- [EXERCISE] Look through the records below for the line holding "by apply Flush_delivers.". Write it out exactly, with each following line through the line holding "exists s2, rec, (c1".

Content starts

Lemma Next_packed_end fuel (s : session) e it tag opts obs bs :
  is_packed (mode s) → packed_of (mode s) s = mkPacked (Some it) tag (has_options opts) →
  valid_options opts → opts_encode opts obs → @delivers I _ (nested (obs ++ bs)) (it_r it) [] →
  (length obs < fuel)%nat → acks_ok (acks s) (chunks_of opts) →
  ∃ s', Next ack (S fuel) s e = Next ack fuel s' e ∧ mode s' = MessageMode ∧
    acks s' = acked (acks s) (chunks_of opts) ∧ delivers (it_r (orig s')) bs.
Proof.
  intros Hm Hp Hv Ho Hd Hfuel Ha.
  assert (Next ack (S fuel) s e = Packed_Next ack fuel (Next ack fuel) (mode s) s e) as ->
    by (cbn [Next]; by destruct Hm as [-> | ->]).
  unfold Packed_Next. rewrite Hp. cbn [p_iter p_tag p_hasOptions].
  destruct (@NextExpectedType_EOF I _ (nested (obs ++ bs)) (Iter.Flush it) [Types.Array]) as (it1 & -> & Hd1).
  { by apply Flush_delivers. }
  cbn [is_EOF EOF]. unfold MessageMode_Enter, changeMode, Leave, PackedForwardMode_Leave, CompressedPackedForwardMode_Leave.
  set (s1 := set_orig _ _). assert (mode s1 = mode s) as Hm1 by apply mode_set_packed.
  rewrite Hm1. assert (packed_of (mode s) s1 = mkPacked (Some it1) tag (has_options opts)) as Hp1
    by apply packed_of_set_packed.
  set (s2 := set_packed (mode s) (set_pool s1 (iterPool_Put it1 (t_iterPool (phase s1)))) (mkPacked None tag (has_options opts))).
  assert (delivers (it_r (orig s2)) (obs ++ bs)) as Hd2.
  { cbn. by apply SetManualFlush_delivers, lender_delivers. }
  destruct (options_done fuel s2 opts obs bs Hv Ho Hd2 Hfuel Ha) as (it' & Eo & Hd').
  assert (bool_decide (MessageMode = mode s) = false) as -> by (by destruct Hm as [-> | ->]).
  eexists. split.
  - transitivity ('(err, s) ← Ret (None, set_acks (set_orig s2 it') (acked (acks s2) (chunks_of opts)));
      match err with Some _ => Ret (err, s, e) | None => Next ack fuel (set_mode s MessageMode) e end);
      [|go_simpl; reflexivity].
    rewrite <- Eo. unfold s2. destruct Hm as [Hm|Hm]; rewrite Hm in *; rewrite Hp1; done.
  - by split_and!.
Qed.

(** A call that goes on in another state. *)
Lemma outcome_step fuel (s s' : session) e e' evs c1 c2 n n' :
  Next ack (S fuel) s e = Next ack fuel s' e' → acks s' = acked (acks s) c1 → (n' ≤ n)%nat →
  outcome fuel s' e' evs c2 n' → outcome (S fuel) s e evs (c1 ++ c2) n.
Proof.
  intros E Ha Hn. unfold outcome. destruct evs as [|ev evs].
  - intros (s2 & e2 & E2 & Ha2 & Hm2). exists s2, e2. rewrite E. split_and!; [done| |done].
    rewrite Ha2, Ha. unfold acked. by rewrite fold_left_app.
  - intros (s2 & rec & d1 & d2 & m & E2 & -> & Ha2 & Hrd & Hm).
    exists s2, rec, (c1 ++ d1), d2, m. rewrite E. split_and!; [done|by rewrite app_assoc| |done|lia].
    rewrite Ha2, Ha. unfold acked. by rewrite fold_left_app.
Qed.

Content ends

- [THE ANSWER]
  { by apply Flush_delivers. }
  cbn [is_EOF EOF]. unfold MessageMode_Enter, changeMode, Leave, PackedForwardMode_Leave, CompressedPackedForwardMode_Leave.
  set (s1 := set_orig _ _). assert (mode s1 = mode s) as Hm1 by apply mode_set_packed.
  rewrite Hm1. assert (packed_of (mode s) s1 = mkPacked (Some it1) tag (has_options opts)) as Hp1
    by apply packed_of_set_packed.
  set (s2 := set_packed (mode s) (set_pool s1 (iterPool_Put it1 (t_iterPool (phase s1)))) (mkPacked None tag (has_options opts))).
  assert (delivers (it_r (orig s2)) (obs ++ bs)) as Hd2.
  { cbn. by apply SetManualFlush_delivers, lender_delivers. }
  destruct (options_done fuel s2 opts obs bs Hv Ho Hd2 Hfuel Ha) as (it' & Eo & Hd').
  assert (bool_decide (MessageMode = mode s) = false) as -> by (by destruct Hm as [-> | ->]).
  eexists. split.
  - transitivity ('(err, s) ← Ret (None, set_acks (set_orig s2 it') (acked (acks s2) (chunks_of opts)));
      match err with Some _ => Ret (err, s, e) | None => Next ack fuel (set_mode s MessageMode) e end);
      [|go_simpl; reflexivity].
    rewrite <- Eo. unfold s2. destruct Hm as [Hm|Hm]; rewrite Hm in *; rewrite Hp1; done.
  - by split_and!.
Qed.

(** A call that goes on in another state. *)
Lemma outcome_step fuel (s s' : session) e e' evs c1 c2 n n' :
  Next ack (S fuel) s e = Next ack fuel s' e' → acks s' = acked (acks s) c1 → (n' ≤ n)%nat →
  outcome fuel s' e' evs c2 n' → outcome (S fuel) s e evs (c1 ++ c2) n.
Proof.
  intros E Ha Hn. unfold outcome. destruct evs as [|ev evs].
  - intros (s2 & e2 & E2 & Ha2 & Hm2). exists s2, e2. rewrite E. split_and!; [done| |done].
    rewrite Ha2, Ha. unfold acked. by rewrite fold_left_app.
  - intros (s2 & rec & d1 & d2 & m & E2 & -> & Ha2 & Hrd & Hm).
    exists s2, rec, (c1 ++ d1), d2, m. rewrite E. split_and!; [done|by rewrite app_assoc| |done|lia].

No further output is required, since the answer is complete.